Not all animals were collared for complete seasons (Table 1), and animals collared for less than a month within a season were discarded from analyses, so sample sizes varied with analysis methods.
Sympatric herbivores have access to similar resources and are adapted to co-exist within their environment . Zebra, tsessebe and wildebeest have similar body masses, but differ in their life history traits, with different digestive systems, social organisation, mouth morphology, and resource requirements. In the Okavango Delta, zebra home ranges were larger than those of tsessebe and wildebeest, and the first two species had larger home ranges during the rainy season. None of the species showed particular avoidance for indicators of anthropogenic activity, such as proximity to roads or villages, and water availability seemed to be the main driver of herbivore distribution. All species displayed second order habitat selection, but, whereas tsessebe and wildebeest also displayed third order habitat selection, zebra used the habitats within their home ranges in proportion to their availability. Wildebeest showed a stronger preference for floodplain habitats than the other two species. When selection was significant, most woodland habitats were avoided by all species, although zebra showed some preference for riparian woodland, especially during the rainy season.

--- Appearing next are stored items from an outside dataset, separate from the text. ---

(** An entry of [batch_ids] whose parsed table is on disk in [w] and whose
    batch, if it has an id, is reported [completed] or [failed] whenever
    queried. *)
Definition settled (remote : Remote) (w : World) (entry : Z * option string) : Prop :=
  is_Some (batch_outputs (fs w) !! output_path entry.1) /\
  exists id, entry.2 = Some id /\
    (PyStr.truthy id = true ->
     forall t, exists batch,
       on_batches_retrieve remote id t = Some batch /\
       (status batch = completed \/ status batch = failed)).

(** [os.path.getsize] of a request file: every line and its line feed. *)
Definition getsize (lines : list string) : Z :=
  foldr (fun line acc => Z.of_nat (String.length line) + 1 + acc) 0 lines.

Fixpoint print_all (ps : list Printed) : M unit :=
  match ps with
  | [] => mret tt
  | p :: ps' => print (Parsing p);; print_all ps'
  end.

(** [for x in xs: body(x)]. *)
Fixpoint for_each {A} (xs : list A) (body : A -> M unit) : M unit :=
  match xs with
  | [] => mret tt
  | x :: xs' => body x;; for_each xs' body
  end.

End World.

(** ** The sequential script, [MTA_multi_batch_short_only.py] *)

Module Sequential.
Import Partitioner PyStr Response World.

Section Script.

Context {Row : Type}.
Variable cfg : Config.
(** The rows of [INPUT_CSV]. *)
Variable df : list Row.
(** [json.dumps(request)] for the row with index label [idx]. *)
Variable request_line : Z -> Row -> string.
Variable remote : Remote.

(** The request lines of a batch; [iterrows] yields the index labels of the
    full dataset. *)
Definition batch_lines (batch_num num_batches startups_per_batch : Z) : list string :=
  let start_idx := (batch_num - 1) * startups_per_batch in
  imap (fun i row => request_line (start_idx + Z.of_nat i) row)
       (batch_df batch_num num_batches startups_per_batch df).

(** [create_single_batch_file]. *)
Definition create_single_batch_file (batch_num num_batches startups_per_batch : Z)
  : M string :=
  let jsonl_filename := requests_path batch_num in
  existing ← get (fun w => batch_requests (fs w) !! jsonl_filename);
  match existing with
  | Some _ => print (Already_exists batch_num);; mret jsonl_filename
  | None =>
      write_requests jsonl_filename
        (batch_lines batch_num num_batches startups_per_batch);;
      print (Created batch_num);;
      mret jsonl_filename
  end.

Larger home ranges sizes, lack of third order selection and a propensity to form larger, more fluid groups suggest that zebra are more adaptable and better able to track changing environmental conditions than tsessebe or wildebeest. The natural, stochastic environmental changes in flood levels in the Okavango Delta could have a detrimental impact on sedentary species such as tsessebe and wildebeest, especially during prolonged flooding periods lasting several years. In this ecosystem, collared tsessebe and wildebeest moved seasonally and changed their patterns of habitat selection, but they may have been constrained by their lower capacity for adaptive movement in response to changing conditions when compared to zebra. Climate change scenarios predict higher levels of environmental fluctuation, particularly in combination with proposed anthropogenic developments upstream of the Delta , so populations of sedentary herbivores may continue to decline. The floodplains of the Okavango Delta currently extend far beyond the boundaries of the protected and wildlife management areas, so expanding the protected areas, particularly during extended periods of high flooding, could provide more extensive areas for colonisation by vulnerable herbivore species. Buffer zones extending beyond protected areas could be established with flexible land use strategies, such that during periods of high flood, they could be used as additional eco-tourism areas, and during periods of low flood, they could be developed as cultural tourism destinations.